- _PROBLEM REQUIREMENTS_:
Scan the entries for the word "Hloc", and copy every line where it appears.

*** MATERIAL SHOWN Section Begins ***

(** What one attempt of a put leaves in flight. *)
Lemma put_delivery f es us1 eb k us2 cc bk (sh : shared St) st' u' msgs :
  ords_ok (f_rotator f) (f_pc f) (Middle es (us1 ++ UpPut eb k :: us2) cc)
    (b_committer bk) (b_pc bk) ->
  flight_ok z config runID msgs (cargos (f_pc f) (Middle es (us1 ++ UpPut eb k :: us2) cc) bk)
    (s_watchers sh) (s_submitted sh) (s_store sh) (s_commits sh) ->
  same_contents (s_store sh) st' \/ writes (s_store sh) st' (eb_location eb) (eb_payload eb) ->
  cargo_watchers (up_cargo u') = eb_watchers eb ->
  (encoded_ok z config runID (s_submitted sh) eb ->
   cargo_ok z config runID (s_submitted sh) st' (s_commits sh) (up_cargo u')) ->
  flight_ok z config runID msgs (cargos (f_pc f) (Middle es (us1 ++ u' :: us2) cc) bk)
    (s_watchers sh) (s_submitted sh) st' (s_commits sh).
Proof.
  intros O F Heff Hw Hok.
  assert (encoded_ok z config runID (s_submitted sh) eb) as Heb.
  { pose proof (fl_cargo _ _ _ _ _ _ _ _ _ F) as Hf. rewrite Forall_forall in Hf.
    apply (Hf (Encoded eb)). unfold cargos. cbn. rewrite fmap_app, fmap_cons, !elem_of_app.
    do 2 right; left; right. by left. }
  assert (eb_location eb = objectAt config runID (eb_ordinal eb)) as Hloc
    by by destruct Heb as (? & _ & _ & ? & _).
  apply (flight_store _ _ _ _ _ _ _ _ st' _ (s_commits sh)) in F; [|done|].
  2: { intros uc Hin _. destruct bk. by eapply put_elsewhere. }
  eapply (flight_move _ _ _ _ _ _ _ [Encoded eb] [up_cargo u']
            (cargos (f_pc f) (Middle es (us1 ++ us2) cc) bk));
    [exact F|done|cargo_perm|cargo_perm| |].
  - cbn. by rewrite Hw.
  - intros _. constructor; [by apply Hok|constructor].
Qed.

Lemma uploadDone_failed sub (st : St) eb e :
  encoded_ok z config runID sub eb -> completed_ok z config runID sub st (uploadDone eb (Some e)).
Proof. intros (msgs & Hreg & _). exists msgs. by split. Qed.

Lemma uploadDone_ok sub (st : St) eb v :
  encoded_ok z config runID sub eb -> contents st (eb_location eb) = Some (eb_payload eb, v) ->
  completed_ok z config runID sub st (uploadDone eb None).
Proof.
  intros (msgs & Hreg & Hm & Hloc & He) Hc. exists msgs. split; [done|]. intros _.
  split_and!; [done|done|]. by exists (eb_payload eb), v.
Qed.

Lemma uploader_delivery (s s' : pipeline St) :
  uploader_step config s s' -> ordinals_ok s -> delivery s -> delivery s'.
Proof.
  intros Hst O (Hk & held & Hr & F). destruct Hst; unfold delivery_ok, ordinals_ok in *; unpipe;
    (split; [done|]); exists held; (split; [done|]).
  - pose proof (Put_ok (s_store sh) (eb_location eb) (eb_payload eb)) as Hput. rewrite H in Hput.
    destruct u. specialize (Hput eq_refl). eapply put_delivery; [exact O|exact F|by right|done|].
    destruct Hput as [(v & Hv) _]. intros Heb. by eapply uploadDone_ok.
  - pose proof (Put_error (s_store sh) (eb_location eb) (eb_payload eb) err) as Hput. rewrite H in Hput.
    specialize (Hput eq_refl). eapply put_delivery; [exact O|exact F|done| |];
      destruct (S k <? uploadAttempts config)%nat; try done. apply uploadDone_failed.
  - eapply flight_perm; [exact F|cargo_perm].
  - eapply (flight_move _ _ _ _ _ _ _ [Encoded eb]
              [Completed (uploadDone eb (Some (Sentinel ErrShutdown)))]
              (cargos (f_pc f) (Middle es (us1 ++ us2) cc) bk));
      [exact F|done|cargo_perm|cargo_perm|done|].
    intros [He _]%Forall_cons. constructor; [|constructor]. by apply uploadDone_failed.
  - eapply flight_perm; [exact F|cargo_perm].
Qed.

(** A completed batch resolved with an error owes nothing to the store. *)
Lemma resolving_failed sub (st : St) commits rs :
  completed_ok z config runID sub st (rs_uc rs) -> rs_err rs <> None ->
  resolving_ok z config sub commits rs.
Proof. intros (msgs & Hreg & _) He. exists msgs. by split. Qed.

Lemma resolving_all sub (st : St) commits (l : list pendingResolution) :
  Forall (cargo_ok z config runID sub st commits) (Completed <$> (rs_uc <$> l)) ->
  Forall (fun rs => rs_err rs <> None) l ->
  Forall (cargo_ok z config runID sub st commits) (Resolving <$> l).
Proof.
  rewrite !Forall_fmap. intros H1 H2. rewrite Forall_forall in *. intros rs Hin.
  eapply resolving_failed; [by apply (H1 rs)|by apply H2].
Qed.

Lemma bind_watchers_completed (l : list pendingResolution) :
  (Completed <$> (rs_uc <$> l)) ≫= cargo_watchers = (Resolving <$> l) ≫= cargo_watchers.
Proof. induction l as [|rs l IH]; [done|]. rewrite !fmap_cons. cbn. by f_equal. Qed.

Lemma failures_err t : Forall (fun rs => rs_err rs <> None) (failures t).
Proof.
  induction t as [|uc t IH]; [constructor|]. unfold failures. cbn [omap list_omap].
  destruct (uc_putError uc); cbn; [by constructor|done].
Qed.

Lemma withOutcome_err e o (g : list uploadCompletion) :
  Forall (fun rs => rs_err rs <> None) (withOutcome (Some e) o <$> g).
Proof. apply Forall_fmap, Forall_forall. done. Qed.

Lemma withOutcome_ucs err o (g : list uploadCompletion) : rs_uc <$> (withOutcome err o <$> g) = g.
Proof. rewrite <- list_fmap_compose. apply list_fmap_id. Qed.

*** MATERIAL SHOWN Section Ends ***

- _REPLY TO THE EXERCISE_:
  assert (eb_location eb = objectAt config runID (eb_ordinal eb)) as Hloc
  intros (msgs & Hreg & Hm & Hloc & He) Hc. exists msgs. split; [done|]. intros _.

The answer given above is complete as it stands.